Em uma operação de bastidores,
no entanto, o governo manobrou
para que a nota oficial do encontro não trouxesse uma cobrança
direta pela medida.
Embora tenha sido uma promessa de campanha do presidente Luiz Inácio Lula da Silva, a renegociação das dívidas estaduais
é hoje vetada por sua equipe econômica. Desde a vitória eleitoral
de Lula, o tema tem sido motivo
de conflito com os governadores.
Eles divulgaram ontem um documento com oito pontos, todos
de reivindicações ao presidente.
Pediram a "urgente retomada do
crescimento com elevação dos níveis de emprego e renda".
Depois de acirradas discussões
entre os governadores, a dívida
mereceu apenas uma breve menção na nota, ao final do terceiro
item: "Recomposição das receitas
estaduais e municipais, que ao
longo dos últimos governos se deterioram [...], agravada pela interpretação vigente no que diz respeito ao conceito de receita líquida real. Esse assunto será aprofundado em futura reunião com o
presidente da República".
Trata-se de uma referência à
reunião da semana passada dos
governadores do PMDB, na qual
foi pedida a revisão do cálculo da
receita líquida real -hoje, os pagamentos de juros à União são
definidos em percentuais dessa
receita líquida; na maioria dos casos, é de 11% a 15%.
A nota é assinada por 24 dos 27
governadores presentes ao encontro, além de dois vices (do
Distrito Federal e do Rio Grande
do Norte). Fora o problema da dívida, o texto limitou-se a tratar de
pleitos antigos dos Estados, como
o aumento dos repasses federais e
uma maior participação no bolo
tributário nacional.
Tucanos ajudam Lula
Segundo a Folha apurou, a discussão sobre a renegociação da
dívida dividiu os Estados e levou a
reunião, iniciada às 14h30, a se arrastar até por volta das 18h30. O
governo contou com apoio decisivo dos governadores tucanos, em
especial de Aécio Neves (MG) e
Geraldo Alckmin (SP).
Os peemedebistas Rosinha Matheus (RJ) e Roberto Requião
(PR) foram os mais enfáticos defensores de novas regras para reduzir os pagamentos à União.

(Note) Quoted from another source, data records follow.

(** A fresh node. *)
Lemma wp_new_node nd l L (Q : Z -> fs_state D -> Prop) s :
  listing s l L ->
  (forall c' a, listing (set_cache c' s) l L -> a ∉ l -> a <> 0 -> nodes c' !! a = Some nd ->
     Q a (set_cache c' s)) ->
  wp (new_node nd) Q s.
Proof.
  intros Hl HQ. pose proof (ls_rep _ _ _ Hl) as Hc. pose proof (cr_next_addr _ _ Hc).
  assert (Hnew : next_addr (cache s) ∉ l).
  { intros [i Hi]%list_elem_of_lookup. destruct (cr_node _ _ Hc i _ Hi) as (x & Ex & _).
    pose proof (cr_fresh _ _ Hc _ (ex_intro _ x Ex)). lia. }
  eexists _, _. split; [reflexivity|]. apply HQ; [|done | lia | apply lookup_insert_eq].
  assert (Hne : forall b, b ∈ l -> next_addr (cache s) <> b) by (by intros b Hb <-).
  eapply listing_step; [done | | apply Hl | apply Hl |].
  - apply (crep_agree (cache s)); try done; simpl.
    + intros b Hb. by rewrite lookup_insert_ne by auto.
    + intros b [x Hx]. apply lookup_insert_Some in Hx as [[<- _]|[_ Hx]]; [lia|].
      pose proof (cr_fresh _ _ Hc b (ex_intro _ x Hx)). lia.
    + lia.
  - intros b Hb. unfold payload_at. simpl. by rewrite lookup_insert_ne by auto.
Qed.

(** A change of a node that is not in the list. *)
Lemma listing_put s l L a nd :
  listing s l L -> a ∉ l -> is_Some (nodes (cache s) !! a) ->
  listing (set_cache (set_nodes (<[a := nd]> (nodes (cache s))) (cache s)) s) l L.
Proof.
  intros Hl Ha Hin. pose proof (ls_rep _ _ _ Hl) as Hc.
  assert (Hne : forall b, b ∈ l -> a <> b) by (by intros b Hb <-).
  eapply listing_step; [done | | apply Hl | apply Hl |].
  - apply (crep_agree (cache s)); try done; simpl.
    + intros b Hb. by rewrite lookup_insert_ne by auto.
    + intros b [x Hx]. apply (cr_fresh _ _ Hc). apply lookup_insert_Some in Hx as [[<- _]|[_ Hx]]; [done|by exists x].
    + exact (cr_next_addr _ _ Hc).
  - intros b Hb. unfold payload_at. simpl. by rewrite lookup_insert_ne by auto.
Qed.

(** The counters. *)
Lemma listing_count s f l L :
  (forall c, exists h m e,
     f c = mkCache (nodes c) (head c) (tail c) (size c) h m e (next_addr c)) ->
  listing s l L -> listing (set_cache (f (cache s)) s) l L.
Proof.
  intros Hf Hl. destruct (Hf (cache s)) as (h & m & e & ->). pose proof (ls_rep _ _ _ Hl) as Hc.
  eapply listing_step; [exact Hl | | apply Hl | apply Hl | done]. apply (crep_agree (cache s)); try done.
  - exact (cr_fresh _ _ Hc).
  - exact (cr_next_addr _ _ Hc).
Qed.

Os mais alinhados ao governo
argumentaram que a medida poderia abalar o mercado e provocar uma turbulência financeira,
por ameaçar as metas fiscais negociadas com o FMI (Fundo Monetário Internacional).

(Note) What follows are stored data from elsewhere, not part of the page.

(* ===== verification/Bitmap.v ===== *)
(** * Allocation bitmaps

    The bitmap routines of kernel/fs/disk.c, over [read_block] and
    [write_block] of BlockCache.v.  Bit [i] of a bitmap that starts at block
    [start] is bit [7 - i mod 8] of byte [i / 8] of the bitmap's bytes. *)

From S2P Require Import Prelude Errors Bytes Services BlockCache.

Section bitmap.
Context {D : Type} `{BlockDevice D}.
Implicit Types (s : fs_state D).

Abbreviation FS := (stM (fs_state D)).

Definition bits_per_block (l : fs_layout) : Z := to_u32 (to_u32 (bytes_per_block l) * 8).

(** [(unsigned char)(1u << (7u - index))] *)
Definition bit_mask (index : Z) : Z := to_u8 (Z.shiftl 1 (7 - index)).

Definition set_bit_in_bitmap_range (bitmap_start bitmap_blocks valid_bits bit_idx : Z) (set_bit : bool) : FS Z :=
  if (bitmap_blocks =? 0) || (valid_bits <=? bit_idx) then mret INVALID_ARGS else
  l ← fetch lay;
  let bits_per_block := bits_per_block l in
  if bits_per_block =? 0 then fault else
  let bitmap_block_idx := bit_idx / bits_per_block in
  if bitmap_blocks <=? bitmap_block_idx then mret INVALID_ARGS else
  _ ← spin_lock fs_bitmap_lock set_bitmap_lock;
  ok ← kmalloc (bytes_per_block l);
  if negb (ok : bool) then _ ← spin_unlock set_bitmap_lock; mret FILE_READ_ERROR else
  '(err, data) ← read_block (to_u32 (bitmap_start + bitmap_block_idx));
  if negb (err =? SUCCESS) then _ ← spin_unlock set_bitmap_lock; mret err else
  let bit_in_block := bit_idx mod bits_per_block in
  let mask := bit_mask (bit_in_block mod 8) in
  b ← get_byte data (bit_in_block / 8);
  let b' := if set_bit then Z.lor b mask else Z.land b (to_u8 (Z.lnot mask)) in
  err ← write_block (put_byte data (bit_in_block / 8) b') (to_u32 (bitmap_start + bitmap_block_idx));
  _ ← spin_unlock set_bitmap_lock;
  mret err.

Os interlocutores do Planalto
no encontro -liderados por Jorge Vianna (PT-AC), Paulo Hartung (PSB-ES) e Ronaldo Lessa
(PSB-AL), que haviam se reunido
pela manhã com o ministro José
Dirceu (Casa Civil)- tentaram
convencer os demais a não fazer
nenhuma referência ao tema.
Acabaram, no entanto, optando
por um meio-termo, diante da
possibilidade de a inclusão ou não
ir a voto. Pesou também na decisão o corpo-a-corpo feito por ministros e pelo próprio Lula para
que não houvesse uma nota de
confronto ao governo.
Aécio, responsável pela redação
final da nota, acabou suprimindo
do texto o adjetivo "equivocado",
que deveria qualificar o "conceito
de renda líquida" mencionado
pelos governadores. Os tucanos
preferem usar a discussão da renegociação da dívida apenas como instrumento de pressão sobre
o Planalto por mais verbas.
"Venceu a estabilidade econômica do Brasil", disse, depois da
reunião, o tucano Cássio Cunha
Lima (PB), que engrossou as fileiras governistas na discussão.
Tensão
O clima era de alguma tensão na
saída do encontro. "Não tenha
medo do Zé Dirceu", afirmou Requião para seu colega de Alagoas,
Ronaldo Lessa (PSB), um dos
mais afinados com o discurso do
Palácio do Planalto. Abraçaram-se. Antes, a portas fechadas, Lessa
chegou a gritar contra o governador paranaense, que insistia em
incluir no texto final, de forma direta, a renegociação da dívida dos
Estados. "Ele quer ganhar tudo no
grito", reagiu Lessa.
O documento dos governadores é aberta com a exigência de
que o país retome o desenvolvimento. O superávit primário
(economia para pagamento de juros) recorde obtido no mês passado pelo governo federal foi bastante criticado pelos presentes.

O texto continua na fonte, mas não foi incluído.